(** X24: [getDepositQuote] ends in an invariant failure in exactly two
    cases: with the constant-product message when the pool is
    constant-product, liquidity exists and both amounts are non-zero, and
    otherwise with the balance message when both amounts are non-zero while
    the balance flag is set; on every other input neither precondition check
    fires and the call does not end in an invariant failure. *)
Theorem getDepositQuote_preconditions
  this (a b : BN) (balance : bool) (slippage : Z) :
  let constantProductDual :=
    isStablePool this = false /\ a <> 0 /\ b <> 0
    /\ poolLpSupply (accountsInfo this) <> 0 in
  let balancedDual := a <> 0 /\ b <> 0 /\ balance = true in
  (constantProductDual ->
   depositQuote this a b balance slippage
   = Err (InvariantViolation "Constant product only supports balanced deposit"))
  /\ (~ constantProductDual -> balancedDual ->
      depositQuote this a b balance slippage
      = Err (InvariantViolation
               "Deposit balance is not possible when both token in amount is non-zero"))
  /\ (~ constantProductDual -> ~ balancedDual ->
      ~ raisesInvariant (depositQuote this a b balance slippage)).
Proof.
  intros constantProductDual balancedDual.
  pose proof (constantProduct_check this a b) as Hcp.
  pose proof (balance_check a b balance) as Hbal.
  unfold getDepositQuote.
  destruct (negb (negb (isStablePool this) && negb (BN.isZero a)
                  && negb (BN.isZero b)
                  && negb (BN.isZero (poolLpSupply (accountsInfo this)))))
    eqn:Hc1.
  - assert (Hncp : ~ constantProductDual).
    { intros H. apply Hcp in H. discriminate H. }
    split; [intros H; contradiction |].
    simpl invariant. rewrite bind_Ok.
    destruct (negb (negb (BN.isZero a) && negb (BN.isZero b) && balance)) eqn:Hc2.
    + assert (Hnbal : ~ balancedDual).
      { intros H. apply Hbal in H. discriminate H. }
      split; [intros _ H; contradiction |].
      intros _ _. simpl invariant. rewrite bind_Ok.
      no_invariant.
    + split; [intros _ _; reflexivity |].
      intros _ H. exfalso. apply H. apply Hbal. reflexivity.
  - split; [intros _; reflexivity |].
    split; intros H; exfalso; apply H; apply Hcp; reflexivity.
Qed.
- - -
Work request: For the material above, reproduce exactly the lines from the line with "this (a b : BN)" to the line with "(constantProductDual ->", inclusive, and exclude all others.

Answer section:
  this (a b : BN) (balance : bool) (slippage : Z) :
  let constantProductDual :=
    isStablePool this = false /\ a <> 0 /\ b <> 0
    /\ poolLpSupply (accountsInfo this) <> 0 in
  let balancedDual := a <> 0 /\ b <> 0 /\ balance = true in
  (constantProductDual ->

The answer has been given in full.